• [Supplied material]
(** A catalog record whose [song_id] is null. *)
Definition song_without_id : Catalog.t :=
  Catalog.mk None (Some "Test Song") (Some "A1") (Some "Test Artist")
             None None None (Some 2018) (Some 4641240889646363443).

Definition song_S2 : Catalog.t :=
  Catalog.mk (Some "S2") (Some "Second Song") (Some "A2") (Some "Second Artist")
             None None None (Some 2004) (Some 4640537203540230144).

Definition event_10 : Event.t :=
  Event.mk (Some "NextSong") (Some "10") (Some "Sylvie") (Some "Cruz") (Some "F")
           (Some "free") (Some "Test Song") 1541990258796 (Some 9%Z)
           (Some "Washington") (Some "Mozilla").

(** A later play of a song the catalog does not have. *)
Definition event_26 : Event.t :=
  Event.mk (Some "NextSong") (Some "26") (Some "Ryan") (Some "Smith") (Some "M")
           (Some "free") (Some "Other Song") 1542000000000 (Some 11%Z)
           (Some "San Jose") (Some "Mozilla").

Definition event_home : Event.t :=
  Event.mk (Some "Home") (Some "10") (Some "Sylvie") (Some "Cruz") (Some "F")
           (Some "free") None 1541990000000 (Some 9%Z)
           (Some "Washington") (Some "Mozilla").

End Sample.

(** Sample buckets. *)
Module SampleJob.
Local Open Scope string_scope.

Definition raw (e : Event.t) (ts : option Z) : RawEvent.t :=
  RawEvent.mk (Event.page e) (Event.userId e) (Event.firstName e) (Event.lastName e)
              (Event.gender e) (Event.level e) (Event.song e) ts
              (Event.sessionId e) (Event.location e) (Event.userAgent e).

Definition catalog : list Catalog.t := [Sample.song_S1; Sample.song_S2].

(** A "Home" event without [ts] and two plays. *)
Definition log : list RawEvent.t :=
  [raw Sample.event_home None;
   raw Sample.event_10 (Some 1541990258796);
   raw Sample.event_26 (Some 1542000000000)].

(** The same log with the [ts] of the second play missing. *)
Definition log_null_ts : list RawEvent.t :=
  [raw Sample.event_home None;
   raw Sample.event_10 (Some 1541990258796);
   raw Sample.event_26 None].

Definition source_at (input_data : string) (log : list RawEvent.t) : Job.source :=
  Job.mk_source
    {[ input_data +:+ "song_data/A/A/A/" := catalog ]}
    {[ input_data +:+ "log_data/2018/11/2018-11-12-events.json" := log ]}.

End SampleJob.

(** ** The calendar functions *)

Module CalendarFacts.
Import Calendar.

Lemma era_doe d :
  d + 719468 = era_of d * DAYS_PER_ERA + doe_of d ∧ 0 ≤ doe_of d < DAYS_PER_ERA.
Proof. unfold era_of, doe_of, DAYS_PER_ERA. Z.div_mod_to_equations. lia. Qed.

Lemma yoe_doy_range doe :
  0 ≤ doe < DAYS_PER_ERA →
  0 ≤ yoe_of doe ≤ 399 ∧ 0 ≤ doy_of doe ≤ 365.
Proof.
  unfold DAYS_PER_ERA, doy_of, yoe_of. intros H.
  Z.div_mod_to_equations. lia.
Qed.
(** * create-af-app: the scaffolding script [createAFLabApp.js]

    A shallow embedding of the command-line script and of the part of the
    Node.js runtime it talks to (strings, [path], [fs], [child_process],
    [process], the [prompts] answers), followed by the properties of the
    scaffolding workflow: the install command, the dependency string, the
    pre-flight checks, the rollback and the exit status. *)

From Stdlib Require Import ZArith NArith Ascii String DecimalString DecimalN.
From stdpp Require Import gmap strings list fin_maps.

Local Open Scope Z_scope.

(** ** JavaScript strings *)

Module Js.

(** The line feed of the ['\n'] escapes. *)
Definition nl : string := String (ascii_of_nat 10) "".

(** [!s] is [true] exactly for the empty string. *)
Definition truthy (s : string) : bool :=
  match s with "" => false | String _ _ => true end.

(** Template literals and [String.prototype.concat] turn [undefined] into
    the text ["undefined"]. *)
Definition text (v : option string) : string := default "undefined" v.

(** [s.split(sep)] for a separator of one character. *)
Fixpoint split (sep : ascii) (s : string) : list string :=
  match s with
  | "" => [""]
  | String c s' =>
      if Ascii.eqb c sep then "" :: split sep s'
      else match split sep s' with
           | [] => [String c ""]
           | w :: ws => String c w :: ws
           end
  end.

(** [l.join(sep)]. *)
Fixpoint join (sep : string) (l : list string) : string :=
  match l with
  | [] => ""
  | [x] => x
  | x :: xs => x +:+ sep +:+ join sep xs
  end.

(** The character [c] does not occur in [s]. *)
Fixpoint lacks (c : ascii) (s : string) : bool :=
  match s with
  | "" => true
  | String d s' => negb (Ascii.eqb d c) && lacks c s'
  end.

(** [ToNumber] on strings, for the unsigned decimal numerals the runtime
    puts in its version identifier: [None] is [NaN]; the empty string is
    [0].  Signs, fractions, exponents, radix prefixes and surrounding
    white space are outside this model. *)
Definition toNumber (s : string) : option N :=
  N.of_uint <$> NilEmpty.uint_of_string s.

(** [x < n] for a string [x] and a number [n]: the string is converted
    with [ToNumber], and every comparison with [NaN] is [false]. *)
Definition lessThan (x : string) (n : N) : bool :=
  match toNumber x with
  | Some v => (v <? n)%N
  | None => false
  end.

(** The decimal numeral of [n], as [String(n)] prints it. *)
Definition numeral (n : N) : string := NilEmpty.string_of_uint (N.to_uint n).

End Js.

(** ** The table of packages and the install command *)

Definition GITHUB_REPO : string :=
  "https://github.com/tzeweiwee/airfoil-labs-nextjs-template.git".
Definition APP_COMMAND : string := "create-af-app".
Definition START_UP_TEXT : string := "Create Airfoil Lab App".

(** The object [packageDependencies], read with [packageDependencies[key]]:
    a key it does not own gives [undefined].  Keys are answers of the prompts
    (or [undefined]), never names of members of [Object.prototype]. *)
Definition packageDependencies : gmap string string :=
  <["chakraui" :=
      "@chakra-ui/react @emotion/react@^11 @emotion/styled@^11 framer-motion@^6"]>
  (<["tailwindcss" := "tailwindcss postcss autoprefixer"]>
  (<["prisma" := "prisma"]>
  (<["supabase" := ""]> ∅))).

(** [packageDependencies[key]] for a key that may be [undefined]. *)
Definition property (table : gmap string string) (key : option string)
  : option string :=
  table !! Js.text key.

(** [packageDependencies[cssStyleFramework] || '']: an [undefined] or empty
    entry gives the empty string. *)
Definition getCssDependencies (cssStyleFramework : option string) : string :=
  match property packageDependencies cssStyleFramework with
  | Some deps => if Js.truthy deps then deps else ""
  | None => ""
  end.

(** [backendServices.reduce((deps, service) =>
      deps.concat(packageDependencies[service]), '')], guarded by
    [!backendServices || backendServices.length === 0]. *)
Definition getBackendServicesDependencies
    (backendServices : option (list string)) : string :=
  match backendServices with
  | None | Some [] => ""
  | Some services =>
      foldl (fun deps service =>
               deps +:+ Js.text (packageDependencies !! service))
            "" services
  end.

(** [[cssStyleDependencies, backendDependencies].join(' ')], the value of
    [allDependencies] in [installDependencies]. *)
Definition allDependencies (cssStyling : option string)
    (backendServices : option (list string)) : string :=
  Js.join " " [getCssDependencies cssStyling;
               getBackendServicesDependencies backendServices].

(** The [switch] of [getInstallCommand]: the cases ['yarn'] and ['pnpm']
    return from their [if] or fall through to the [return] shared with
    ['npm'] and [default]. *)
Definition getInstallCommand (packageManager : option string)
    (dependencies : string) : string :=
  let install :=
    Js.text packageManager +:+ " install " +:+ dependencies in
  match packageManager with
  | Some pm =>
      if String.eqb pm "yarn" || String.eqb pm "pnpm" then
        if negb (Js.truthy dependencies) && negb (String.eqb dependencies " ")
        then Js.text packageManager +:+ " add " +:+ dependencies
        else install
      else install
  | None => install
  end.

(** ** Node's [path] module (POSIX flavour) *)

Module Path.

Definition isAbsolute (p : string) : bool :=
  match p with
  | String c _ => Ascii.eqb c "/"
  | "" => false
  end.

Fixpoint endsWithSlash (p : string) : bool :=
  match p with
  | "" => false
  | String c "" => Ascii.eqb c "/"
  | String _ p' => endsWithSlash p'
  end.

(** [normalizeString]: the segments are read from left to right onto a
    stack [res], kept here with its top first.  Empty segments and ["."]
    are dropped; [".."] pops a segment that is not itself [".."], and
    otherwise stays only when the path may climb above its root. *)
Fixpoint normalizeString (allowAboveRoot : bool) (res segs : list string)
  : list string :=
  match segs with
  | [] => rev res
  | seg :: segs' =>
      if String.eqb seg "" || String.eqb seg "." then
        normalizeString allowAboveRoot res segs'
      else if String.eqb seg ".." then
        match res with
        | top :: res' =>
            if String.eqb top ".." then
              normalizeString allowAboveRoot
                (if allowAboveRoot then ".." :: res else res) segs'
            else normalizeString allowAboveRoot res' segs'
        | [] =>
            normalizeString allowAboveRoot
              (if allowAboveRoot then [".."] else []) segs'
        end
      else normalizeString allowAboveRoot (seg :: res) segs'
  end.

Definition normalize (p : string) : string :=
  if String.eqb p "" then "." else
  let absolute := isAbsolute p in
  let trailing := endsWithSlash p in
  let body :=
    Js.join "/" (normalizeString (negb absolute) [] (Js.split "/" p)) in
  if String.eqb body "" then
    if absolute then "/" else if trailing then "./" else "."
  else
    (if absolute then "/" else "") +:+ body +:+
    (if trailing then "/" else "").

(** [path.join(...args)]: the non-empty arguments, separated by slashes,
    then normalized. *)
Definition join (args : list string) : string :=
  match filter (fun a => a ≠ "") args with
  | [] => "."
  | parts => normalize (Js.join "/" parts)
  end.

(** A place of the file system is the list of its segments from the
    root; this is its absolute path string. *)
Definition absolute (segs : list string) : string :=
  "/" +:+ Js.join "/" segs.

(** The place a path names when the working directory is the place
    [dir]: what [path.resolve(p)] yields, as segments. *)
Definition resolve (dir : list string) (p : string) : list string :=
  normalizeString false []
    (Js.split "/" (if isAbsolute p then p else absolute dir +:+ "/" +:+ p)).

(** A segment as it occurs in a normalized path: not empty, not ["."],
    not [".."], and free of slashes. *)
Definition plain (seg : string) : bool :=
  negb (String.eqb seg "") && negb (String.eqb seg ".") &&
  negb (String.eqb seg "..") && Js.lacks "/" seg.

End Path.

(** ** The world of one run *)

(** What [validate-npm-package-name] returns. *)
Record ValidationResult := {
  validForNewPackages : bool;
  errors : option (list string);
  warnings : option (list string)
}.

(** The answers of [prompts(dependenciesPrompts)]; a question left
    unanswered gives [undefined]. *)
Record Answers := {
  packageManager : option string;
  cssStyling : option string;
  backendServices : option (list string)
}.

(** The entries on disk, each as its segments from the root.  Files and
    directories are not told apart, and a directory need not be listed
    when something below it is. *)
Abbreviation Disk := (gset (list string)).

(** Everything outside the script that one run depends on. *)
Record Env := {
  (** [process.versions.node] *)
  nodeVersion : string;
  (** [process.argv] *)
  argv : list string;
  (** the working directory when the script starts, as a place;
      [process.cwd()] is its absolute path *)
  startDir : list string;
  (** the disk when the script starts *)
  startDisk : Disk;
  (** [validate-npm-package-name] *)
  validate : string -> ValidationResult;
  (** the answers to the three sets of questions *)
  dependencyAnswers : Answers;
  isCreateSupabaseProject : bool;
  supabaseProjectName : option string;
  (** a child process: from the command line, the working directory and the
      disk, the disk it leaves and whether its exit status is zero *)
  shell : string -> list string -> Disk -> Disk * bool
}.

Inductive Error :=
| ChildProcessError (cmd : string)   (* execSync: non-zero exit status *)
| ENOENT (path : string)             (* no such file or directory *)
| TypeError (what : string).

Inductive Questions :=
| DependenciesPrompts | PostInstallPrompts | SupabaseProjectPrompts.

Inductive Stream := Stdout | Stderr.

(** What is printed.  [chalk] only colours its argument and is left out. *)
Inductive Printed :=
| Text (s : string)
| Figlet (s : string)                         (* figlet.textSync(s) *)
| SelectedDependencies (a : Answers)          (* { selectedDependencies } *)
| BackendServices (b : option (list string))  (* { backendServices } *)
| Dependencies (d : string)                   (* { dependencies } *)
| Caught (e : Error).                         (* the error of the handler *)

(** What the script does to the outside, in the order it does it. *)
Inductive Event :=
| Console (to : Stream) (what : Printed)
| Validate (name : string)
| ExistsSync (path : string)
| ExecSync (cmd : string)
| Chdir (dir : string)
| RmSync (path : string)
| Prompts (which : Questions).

• [Problem requirements] Every line above that holds "Fixpoint" should be copied out.

• [Output below]
Fixpoint split (sep : ascii) (s : string) : list string :=
Fixpoint join (sep : string) (l : list string) : string :=
Fixpoint lacks (c : ascii) (s : string) : bool :=
Fixpoint endsWithSlash (p : string) : bool :=
Fixpoint normalizeString (allowAboveRoot : bool) (res segs : list string)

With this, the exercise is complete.